The policy includes provisions that allow the government to conduct background checks into the “antecedents” of a journalist or outlet before approval of accreditation and government advertisements, Vrinda Grover, a lawyer and human rights activist based in Delhi, told CPJ via messaging app. The policy also gives the Department of Information and Public Relations wide power to censor all content against subjective and vague benchmarks on reporting that is deemed to be “unethical” or “anti-national” on the premise of fighting “fake news,” she said.
Grover said the measures “leave the door wide open for pre-publication censorship and the sidelining of publications and portals that ask inconvenient questions or don’t toe the government’s line.”
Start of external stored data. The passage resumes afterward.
Lemma validated off w mul norm stop :
  1 <= w -> try_validate_bitfield_offset off w mul = Some (norm, stop) ->
  0 <= norm /\ stop = norm + w - 1 /\ stop <= MAX_OFFSET_FOR_BITMAP_LENGTH.
Proof.
  intros Hw. unfold try_validate_bitfield_offset. destruct (w =? 0); [done|].
  destruct (if mul then checked_mul_i64 off w else Some off) as [n|]; [|done].
  destruct (Z.ltb_spec n 0); [done|]. unfold checked_add_i64. destruct (i64_ok (n + (w - 1))); [|done].
  destruct (is_valid_bit_offset (n + (w - 1))) eqn:E; [|done]. intros [= <- <-].
  apply andb_true_iff in E as [_ E%Z.leb_le]. lia.
Qed.

(** The type byte carries width and sign. *)
Lemma type_info_decode w (signed : bool) :
  1 <= w <= 64 -> let ti := if signed then Z.lor 0x80 w else w in encoding_of ti = w /\ signed_of ti = signed.
Proof.
  intros Hw ti. assert (fits 7 w) as Hf by (unfold fits; lia). unfold encoding_of, signed_of.
  assert (Z.land w 0x80 = 0) as H80
    by (change 0x80 with (2 ^ 7); rewrite land_pow2 by lia; by rewrite (fits_high 7 w) by (done || lia)).
  unfold ti. destruct signed.
  - rewrite !Z.land_lor_distr_l, H80. change (Z.land 128 127) with 0. change (Z.land 128 128) with 128. cbn [Z.lor].
    split; [by apply (land_ones_id 7)|done].
  - rewrite H80. split; [by apply (land_ones_id 7)|done].
Qed.

(** A field that the parser accepts has a width of 1 to 64 bits - 63 for an
    unsigned one - and, in a bitmap grown to the length computed for it, lies
    inside the bitmap: every command on it executes without an index out of
    range. *)
Theorem parsed_fits enc offset_raw ti off cmd v ot value :
  parse_bitfield_type_offset enc offset_raw = Some (ti, off) -> bytes_ok value ->
  let args := Args cmd ti off v ot in
  length_from_type args <= zlen value ->
  fits_bitmap args value /\ (signed_of ti = false -> encoding_of ti <= 63) /\
  exists r value', bit_field_execute args value = Some (Some r, value') /\ zlen value' = zlen value.
Proof.
  intros Hparse Hv args Hlen. revert Hparse. unfold parse_bitfield_type_offset.
  destruct (parse_bitfield_encoding enc) as [[w signed]|] eqn:Ee; [|done].
  destruct (parse_bitfield_offset offset_raw) as [[o mul]|]; [|done].
  destruct (try_validate_bitfield_offset o w mul) as [[norm stop]|] eqn:Ev; [|done].
  intros [= Eti <-]. apply parse_encoding_range in Ee as [Hw H63].
  destruct (validated o w mul norm stop) as (Ho & -> & Hm); [lia|done|].
  destruct (type_info_decode w signed Hw) as [He Hs]. rewrite Eti in He, Hs.
  assert (fits_bitmap args value) as Hfit.
  { split; unfold args; cbn [args_offset type_info]; rewrite ?He; [done|done|done|done|].
    unfold length_from_type, length_in_bytes in Hlen. cbn [args args_offset type_info] in Hlen.
    rewrite He, valid_offset, shiftr_3 in Hlen by lia. simpl in Hlen. lia. }
  split; [done|]. split; [rewrite Hs, He; exact H63|]. unfold bit_field_execute. destruct cmd; cbn [secondary_command args].
  - change (args_offset args) with norm. change (type_info args) with ti. rewrite He, Hs, get_bitfield_spec by (done || lia). by exists (field_value value norm w signed, false), value.
  - destruct (write_bitfield_spec args value v false Hfit) as (value' & -> & Hwr).
    + unfold new_field_value. cbn [secondary_command args overflow_type]. destruct (Z.eqb_spec ot Fail_) as [->|]; [|done].
      by rewrite check_zero.
    + eexists (_, _), value'. split; [done|]. apply Hwr.
  - destruct (check_bitfield_overflow (arg_value args value) v (encoding_of ti) ot (signed_of ti)) as [nv ov] eqn:Ec.
    destruct (write_bitfield_spec args value nv ov Hfit) as (value' & -> & Hwr).
    + unfold new_field_value. cbn [secondary_command args args_value overflow_type type_info]. by rewrite Ec.
    + eexists (_, _), value'. split; [done|]. apply Hwr.
Qed.
(* ===== verification/ResizeSpec.v ===== *)
(** * The barrier between transactions and the growth of the index

    Any number of threads register transactions, grow the index, take
    checkpoints and run session operations, interleaved action by action.  The
    ghost state of a thread says how far it is in the protocol; the invariant
    [Inv] ties the phase word and the counter of active transactions to the
    ghosts.  [registered_pins_index]: the table a registered transaction pinned
    stays the active one until it deregisters. *)

From stdpp Require Import base list numbers option tactics relations.
From Stdlib Require Import ZArith Lia Bool.
From S2P Require Import Prelude Atomic Index Epoch Resize.
Local Open Scope prog_scope.

Module Barrier.
Import Index Resize.

(** ** Protocol states *)

(** [Counted]: has incremented the counter, the phase not yet rechecked;
    [Registered], and [Pinned p] once table [p] was read.  [Preparing]: owns
    [PrepareGrow]; [Drained]: has then seen no transaction; [Migrating]: owns
    [InProgressGrow]. *)
Inductive state : Type :=
| Out | Counted | Registered | Pinned (p : Z) | Preparing | Drained | Migrating.

(** [g_pin]: the value of the [Pin] cell of thread [g_tid]. *)
Record ghost : Type := mkGhost { g_tid : nat; g_st : state; g_pin : Z }.

Definition is_counted (g : ghost) : Z :=
  match g_st g with Counted | Registered | Pinned _ => 1 | _ => 0 end.
Definition is_preparing (g : ghost) : Z :=
  match g_st g with Preparing | Drained => 1 | _ => 0 end.
Definition is_migrating (g : ghost) : Z := match g_st g with Migrating => 1 | _ => 0 end.
Definition registered (g : ghost) : Prop :=
  match g_st g with Registered | Pinned _ => True | _ => False end.

Definition pin_ok (g : ghost) : Prop := g_pin g = 0 \/ g_st g = Pinned (g_pin g).
(* ===== verification/Txn.v ===== *)
(** * Transactions ([wedb/wtxn/src])

    A transaction latches the hash buckets of its keys in ascending order, checks
    the versions of the keys it watches, and releases everything when it commits.
    [KeyEntries] is the set of keys and latches ([txn_key_entry.rs]), [Watch] the
    optimistic part ([watch_version_map.rs], [txn_watched_keys_container.rs]),
    [KeysBuffer] the queued keys ([txn_keys_buffer.rs], [txn_key_manager.rs]) and
    [Manager] the session's transaction ([transaction_manager.rs]).  The latches
    are those of the store's tables ([Bucket]), the barrier the one of [Resize].

    A program returns [Spinning] when it is still inside an unbounded loop and
    [Panicked] where the source panics. *)

From stdpp Require Import base list numbers option tactics.
From Stdlib Require Import ZArith Lia Bool.
From S2P Require Import Prelude Bytes Hasher Atomic Bucket Latch Index Resize.
Local Open Scope prog_scope.

Module Txn.
Import Index Resize.

(** The cells of engine [e]; the engine that replaced the first one; the version
    counters of [WATCH]; the global sequence of transaction versions.  [Inside]
    belongs to the clients of the latches. *)
Inductive tloc : Type :=
| Engine (e : Z) (l : sloc)
| SwapSlot
| Version (slot : Z)
| TxnVersionSeq
| Inside (k : Z * Z * bref) (t : nat).

#[export] Instance tloc_eq_dec : EqDecision tloc.
Proof. solve_decision. Defined.

(** [Undefined]: an unchecked index was out of range. *)
Inductive outcome (A : Type) : Type :=
| Done (a : A)
| Spinning
| Panicked
| Undefined.
#[global] Arguments Done {A} _.
#[global] Arguments Spinning {A}.
#[global] Arguments Panicked {A}.
#[global] Arguments Undefined {A}.

Abbreviation tprog A := (prog tloc (outcome A)).

Definition obind {A B} (p : tprog A) (f : A -> tprog B) : tprog B :=
  let* r := p in
  match r with
  | Done a => f a
  | Spinning => Ret Spinning
  | Panicked => Ret Panicked
  | Undefined => Ret Undefined
  end.

Declare Scope txn_scope.
Delimit Scope txn_scope with txn.
Notation "'do*' x := p 'in' q" := (obind p (fun x => q))
  (at level 10, x pattern, p at level 100, q at level 200) : txn_scope.
#[local] Open Scope txn_scope.

(** A program that always returns. *)
Definition lift {A} (p : prog tloc A) : tprog A := let* a := p in Ret (Done a).

(** ** The lock table ([txn_lock_table.rs]) *)
Module LockTable.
Maqbool said that journalists in Kashmir are left wondering: who gets to decide what “fake news” is? Who gets to decide what quality journalism is? Given the trust deficit with the government, it’s very easy to speculate how these policies could be used against journalists, he said.
“They’re not just worried about human rights abuses, they’re worried about the thinking class in Kashmir getting an expression through newspapers,” Ashiq said.
And while the policy hasn’t been enacted yet, Qurutalain Rehbar, a freelance journalist based in south Kashmir, told CPJ that it was already impacting journalists in Jammu and Kashmir. As a looming threat that the government could enact at any time, she said it’s having a psychological effect on journalists, who are already thinking about the how provisions laid out in the policy could be used against them.
In a recent interview with the Indian Express, Jammu and Kashmir’s Lieutenant Governor Girish Chandra Murmusaid the administration would review the proposal for the media policy. Rohit Kansal, the Jammu and Kashmir administration spokesperson, did not respond to CPJ’s request for comment via phone and WhatsApp message.
But the government has been testing the waters for this new media policy since August 5, 2019, with the summoning of journalists and branding of news as “fake” or “anti-national,” Ashiq said. And in a conflict zone like Kashmir, any reports from the region could be viewed as provoking various sections of society, he said.
“If the state succeeds in implementing this media policy, which has the intentions to choke the spaces further, there will be a point where journalism will be reduced to being an official mouthpiece,” Ashiq said. “Then only official statements will make the news, and nothing else.”